Collection entries
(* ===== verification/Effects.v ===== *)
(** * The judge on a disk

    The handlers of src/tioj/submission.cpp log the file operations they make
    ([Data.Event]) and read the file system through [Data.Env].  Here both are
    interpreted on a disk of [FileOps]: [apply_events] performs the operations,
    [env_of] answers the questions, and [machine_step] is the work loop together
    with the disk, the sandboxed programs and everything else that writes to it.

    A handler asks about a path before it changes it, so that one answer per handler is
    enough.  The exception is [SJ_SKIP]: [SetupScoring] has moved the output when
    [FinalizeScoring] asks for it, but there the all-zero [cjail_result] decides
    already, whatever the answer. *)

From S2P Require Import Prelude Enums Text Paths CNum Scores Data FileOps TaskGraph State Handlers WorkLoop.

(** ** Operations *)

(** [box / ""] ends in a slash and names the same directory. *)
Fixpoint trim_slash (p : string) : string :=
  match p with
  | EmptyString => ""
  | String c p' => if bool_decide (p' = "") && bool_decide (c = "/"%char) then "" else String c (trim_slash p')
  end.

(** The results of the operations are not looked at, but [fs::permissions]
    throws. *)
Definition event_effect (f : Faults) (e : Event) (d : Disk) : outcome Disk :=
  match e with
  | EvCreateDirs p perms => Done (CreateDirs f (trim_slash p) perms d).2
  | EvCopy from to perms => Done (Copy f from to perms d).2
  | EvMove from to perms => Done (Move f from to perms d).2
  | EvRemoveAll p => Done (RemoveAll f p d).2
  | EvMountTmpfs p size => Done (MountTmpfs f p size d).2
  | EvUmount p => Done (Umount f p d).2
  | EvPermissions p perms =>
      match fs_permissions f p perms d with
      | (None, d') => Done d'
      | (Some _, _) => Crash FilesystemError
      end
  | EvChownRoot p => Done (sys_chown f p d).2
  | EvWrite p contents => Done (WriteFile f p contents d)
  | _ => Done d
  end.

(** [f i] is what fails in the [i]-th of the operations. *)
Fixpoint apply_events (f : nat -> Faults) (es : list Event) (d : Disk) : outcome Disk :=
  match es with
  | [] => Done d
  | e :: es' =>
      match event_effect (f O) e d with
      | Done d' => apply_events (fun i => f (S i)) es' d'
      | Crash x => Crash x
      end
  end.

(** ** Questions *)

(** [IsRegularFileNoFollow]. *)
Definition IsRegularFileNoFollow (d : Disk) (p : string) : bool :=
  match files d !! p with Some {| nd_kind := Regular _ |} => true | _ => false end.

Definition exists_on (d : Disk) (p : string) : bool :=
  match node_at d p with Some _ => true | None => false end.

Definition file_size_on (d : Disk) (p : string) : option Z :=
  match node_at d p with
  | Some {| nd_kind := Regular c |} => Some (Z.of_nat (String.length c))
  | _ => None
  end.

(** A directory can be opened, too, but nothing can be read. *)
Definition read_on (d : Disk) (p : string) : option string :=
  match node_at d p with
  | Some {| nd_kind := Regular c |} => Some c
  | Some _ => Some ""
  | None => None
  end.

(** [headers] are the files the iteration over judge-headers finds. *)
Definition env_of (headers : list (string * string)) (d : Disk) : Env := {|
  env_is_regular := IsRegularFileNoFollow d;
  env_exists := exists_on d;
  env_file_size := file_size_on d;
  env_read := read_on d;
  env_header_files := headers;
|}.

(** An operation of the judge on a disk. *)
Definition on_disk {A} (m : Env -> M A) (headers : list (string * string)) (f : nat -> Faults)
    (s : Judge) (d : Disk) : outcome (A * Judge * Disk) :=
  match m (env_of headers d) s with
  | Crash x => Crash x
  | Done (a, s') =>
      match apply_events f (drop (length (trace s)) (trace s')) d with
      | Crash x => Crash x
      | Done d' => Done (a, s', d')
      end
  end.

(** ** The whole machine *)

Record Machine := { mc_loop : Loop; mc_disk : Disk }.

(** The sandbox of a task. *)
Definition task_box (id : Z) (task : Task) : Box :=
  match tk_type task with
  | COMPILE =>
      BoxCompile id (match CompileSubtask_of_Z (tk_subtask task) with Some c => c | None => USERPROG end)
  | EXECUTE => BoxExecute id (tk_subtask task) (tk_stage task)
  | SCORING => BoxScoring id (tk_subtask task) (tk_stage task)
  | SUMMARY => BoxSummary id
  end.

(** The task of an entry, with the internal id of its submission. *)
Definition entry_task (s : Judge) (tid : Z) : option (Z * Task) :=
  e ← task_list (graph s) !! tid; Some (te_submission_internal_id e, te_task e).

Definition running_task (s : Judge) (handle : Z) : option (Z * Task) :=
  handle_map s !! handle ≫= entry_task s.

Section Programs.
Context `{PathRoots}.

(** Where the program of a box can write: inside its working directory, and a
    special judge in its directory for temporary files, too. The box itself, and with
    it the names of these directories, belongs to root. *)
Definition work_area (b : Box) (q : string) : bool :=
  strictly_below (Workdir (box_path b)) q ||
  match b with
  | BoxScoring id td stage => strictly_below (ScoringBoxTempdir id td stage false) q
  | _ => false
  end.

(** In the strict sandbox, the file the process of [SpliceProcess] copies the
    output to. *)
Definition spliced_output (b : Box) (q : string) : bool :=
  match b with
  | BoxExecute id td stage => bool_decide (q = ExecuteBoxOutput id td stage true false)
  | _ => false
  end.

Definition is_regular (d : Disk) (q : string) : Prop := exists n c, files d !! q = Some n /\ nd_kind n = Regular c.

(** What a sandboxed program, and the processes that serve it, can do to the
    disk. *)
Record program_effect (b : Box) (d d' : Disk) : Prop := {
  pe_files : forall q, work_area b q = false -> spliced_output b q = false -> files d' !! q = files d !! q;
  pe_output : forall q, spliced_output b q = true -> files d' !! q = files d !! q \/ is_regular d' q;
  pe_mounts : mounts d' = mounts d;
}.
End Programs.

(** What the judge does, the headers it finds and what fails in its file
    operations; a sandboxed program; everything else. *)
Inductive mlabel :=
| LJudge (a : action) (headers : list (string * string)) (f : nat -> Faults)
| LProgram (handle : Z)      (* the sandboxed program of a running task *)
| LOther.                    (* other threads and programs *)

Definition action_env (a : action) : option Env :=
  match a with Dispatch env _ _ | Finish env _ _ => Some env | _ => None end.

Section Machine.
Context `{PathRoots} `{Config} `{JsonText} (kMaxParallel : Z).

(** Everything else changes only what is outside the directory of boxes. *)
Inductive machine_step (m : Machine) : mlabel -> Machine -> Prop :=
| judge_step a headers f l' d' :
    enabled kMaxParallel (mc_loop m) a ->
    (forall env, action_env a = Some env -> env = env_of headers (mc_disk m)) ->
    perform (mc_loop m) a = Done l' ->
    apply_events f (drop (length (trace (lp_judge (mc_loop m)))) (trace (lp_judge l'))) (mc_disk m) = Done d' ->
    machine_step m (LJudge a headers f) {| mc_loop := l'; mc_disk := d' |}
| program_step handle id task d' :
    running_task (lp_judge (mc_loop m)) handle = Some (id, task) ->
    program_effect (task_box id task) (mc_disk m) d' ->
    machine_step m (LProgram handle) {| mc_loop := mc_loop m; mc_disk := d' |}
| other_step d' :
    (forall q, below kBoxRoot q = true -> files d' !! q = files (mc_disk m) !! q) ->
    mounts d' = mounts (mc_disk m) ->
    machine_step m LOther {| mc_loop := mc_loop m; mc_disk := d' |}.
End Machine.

**What you need to do:**
Every line above should be printed again exactly as it stands.

**Final answer:**
(* ===== verification/Effects.v ===== *)
(** * The judge on a disk

    The handlers of src/tioj/submission.cpp log the file operations they make
    ([Data.Event]) and read the file system through [Data.Env].  Here both are
    interpreted on a disk of [FileOps]: [apply_events] performs the operations,
    [env_of] answers the questions, and [machine_step] is the work loop together
    with the disk, the sandboxed programs and everything else that writes to it.

    A handler asks about a path before it changes it, so that one answer per handler is
    enough.  The exception is [SJ_SKIP]: [SetupScoring] has moved the output when
    [FinalizeScoring] asks for it, but there the all-zero [cjail_result] decides
    already, whatever the answer. *)

From S2P Require Import Prelude Enums Text Paths CNum Scores Data FileOps TaskGraph State Handlers WorkLoop.

(** ** Operations *)

(** [box / ""] ends in a slash and names the same directory. *)
Fixpoint trim_slash (p : string) : string :=
  match p with
  | EmptyString => ""
  | String c p' => if bool_decide (p' = "") && bool_decide (c = "/"%char) then "" else String c (trim_slash p')
  end.

(** The results of the operations are not looked at, but [fs::permissions]
    throws. *)
Definition event_effect (f : Faults) (e : Event) (d : Disk) : outcome Disk :=
  match e with
  | EvCreateDirs p perms => Done (CreateDirs f (trim_slash p) perms d).2
  | EvCopy from to perms => Done (Copy f from to perms d).2
  | EvMove from to perms => Done (Move f from to perms d).2
  | EvRemoveAll p => Done (RemoveAll f p d).2
  | EvMountTmpfs p size => Done (MountTmpfs f p size d).2
  | EvUmount p => Done (Umount f p d).2
  | EvPermissions p perms =>
      match fs_permissions f p perms d with
      | (None, d') => Done d'
      | (Some _, _) => Crash FilesystemError
      end
  | EvChownRoot p => Done (sys_chown f p d).2
  | EvWrite p contents => Done (WriteFile f p contents d)
  | _ => Done d
  end.

(** [f i] is what fails in the [i]-th of the operations. *)
Fixpoint apply_events (f : nat -> Faults) (es : list Event) (d : Disk) : outcome Disk :=
  match es with
  | [] => Done d
  | e :: es' =>
      match event_effect (f O) e d with
      | Done d' => apply_events (fun i => f (S i)) es' d'
      | Crash x => Crash x
      end
  end.

(** ** Questions *)

(** [IsRegularFileNoFollow]. *)
Definition IsRegularFileNoFollow (d : Disk) (p : string) : bool :=
  match files d !! p with Some {| nd_kind := Regular _ |} => true | _ => false end.

Definition exists_on (d : Disk) (p : string) : bool :=
  match node_at d p with Some _ => true | None => false end.

Definition file_size_on (d : Disk) (p : string) : option Z :=
  match node_at d p with
  | Some {| nd_kind := Regular c |} => Some (Z.of_nat (String.length c))
  | _ => None
  end.

(** A directory can be opened, too, but nothing can be read. *)
Definition read_on (d : Disk) (p : string) : option string :=
  match node_at d p with
  | Some {| nd_kind := Regular c |} => Some c
  | Some _ => Some ""
  | None => None
  end.

(** [headers] are the files the iteration over judge-headers finds. *)
Definition env_of (headers : list (string * string)) (d : Disk) : Env := {|
  env_is_regular := IsRegularFileNoFollow d;
  env_exists := exists_on d;
  env_file_size := file_size_on d;
  env_read := read_on d;
  env_header_files := headers;
|}.

(** An operation of the judge on a disk. *)
Definition on_disk {A} (m : Env -> M A) (headers : list (string * string)) (f : nat -> Faults)
    (s : Judge) (d : Disk) : outcome (A * Judge * Disk) :=
  match m (env_of headers d) s with
  | Crash x => Crash x
  | Done (a, s') =>
      match apply_events f (drop (length (trace s)) (trace s')) d with
      | Crash x => Crash x
      | Done d' => Done (a, s', d')
      end
  end.

(** ** The whole machine *)

Record Machine := { mc_loop : Loop; mc_disk : Disk }.

(** The sandbox of a task. *)
Definition task_box (id : Z) (task : Task) : Box :=
  match tk_type task with
  | COMPILE =>
      BoxCompile id (match CompileSubtask_of_Z (tk_subtask task) with Some c => c | None => USERPROG end)
  | EXECUTE => BoxExecute id (tk_subtask task) (tk_stage task)
  | SCORING => BoxScoring id (tk_subtask task) (tk_stage task)
  | SUMMARY => BoxSummary id
  end.

(** The task of an entry, with the internal id of its submission. *)
Definition entry_task (s : Judge) (tid : Z) : option (Z * Task) :=
  e ← task_list (graph s) !! tid; Some (te_submission_internal_id e, te_task e).

Definition running_task (s : Judge) (handle : Z) : option (Z * Task) :=
  handle_map s !! handle ≫= entry_task s.

Section Programs.
Context `{PathRoots}.

(** Where the program of a box can write: inside its working directory, and a
    special judge in its directory for temporary files, too. The box itself, and with
    it the names of these directories, belongs to root. *)
Definition work_area (b : Box) (q : string) : bool :=
  strictly_below (Workdir (box_path b)) q ||
  match b with
  | BoxScoring id td stage => strictly_below (ScoringBoxTempdir id td stage false) q
  | _ => false
  end.

(** In the strict sandbox, the file the process of [SpliceProcess] copies the
    output to. *)
Definition spliced_output (b : Box) (q : string) : bool :=
  match b with
  | BoxExecute id td stage => bool_decide (q = ExecuteBoxOutput id td stage true false)
  | _ => false
  end.

Definition is_regular (d : Disk) (q : string) : Prop := exists n c, files d !! q = Some n /\ nd_kind n = Regular c.

(** What a sandboxed program, and the processes that serve it, can do to the
    disk. *)
Record program_effect (b : Box) (d d' : Disk) : Prop := {
  pe_files : forall q, work_area b q = false -> spliced_output b q = false -> files d' !! q = files d !! q;
  pe_output : forall q, spliced_output b q = true -> files d' !! q = files d !! q \/ is_regular d' q;
  pe_mounts : mounts d' = mounts d;
}.
End Programs.

(** What the judge does, the headers it finds and what fails in its file
    operations; a sandboxed program; everything else. *)
Inductive mlabel :=
| LJudge (a : action) (headers : list (string * string)) (f : nat -> Faults)
| LProgram (handle : Z)      (* the sandboxed program of a running task *)
| LOther.                    (* other threads and programs *)

Definition action_env (a : action) : option Env :=
  match a with Dispatch env _ _ | Finish env _ _ => Some env | _ => None end.

Section Machine.
Context `{PathRoots} `{Config} `{JsonText} (kMaxParallel : Z).

(** Everything else changes only what is outside the directory of boxes. *)
Inductive machine_step (m : Machine) : mlabel -> Machine -> Prop :=
| judge_step a headers f l' d' :
    enabled kMaxParallel (mc_loop m) a ->
    (forall env, action_env a = Some env -> env = env_of headers (mc_disk m)) ->
    perform (mc_loop m) a = Done l' ->
    apply_events f (drop (length (trace (lp_judge (mc_loop m)))) (trace (lp_judge l'))) (mc_disk m) = Done d' ->
    machine_step m (LJudge a headers f) {| mc_loop := l'; mc_disk := d' |}
| program_step handle id task d' :
    running_task (lp_judge (mc_loop m)) handle = Some (id, task) ->
    program_effect (task_box id task) (mc_disk m) d' ->
    machine_step m (LProgram handle) {| mc_loop := mc_loop m; mc_disk := d' |}
| other_step d' :
    (forall q, below kBoxRoot q = true -> files d' !! q = files (mc_disk m) !! q) ->
    mounts d' = mounts (mc_disk m) ->
    machine_step m LOther {| mc_loop := mc_loop m; mc_disk := d' |}.
End Machine.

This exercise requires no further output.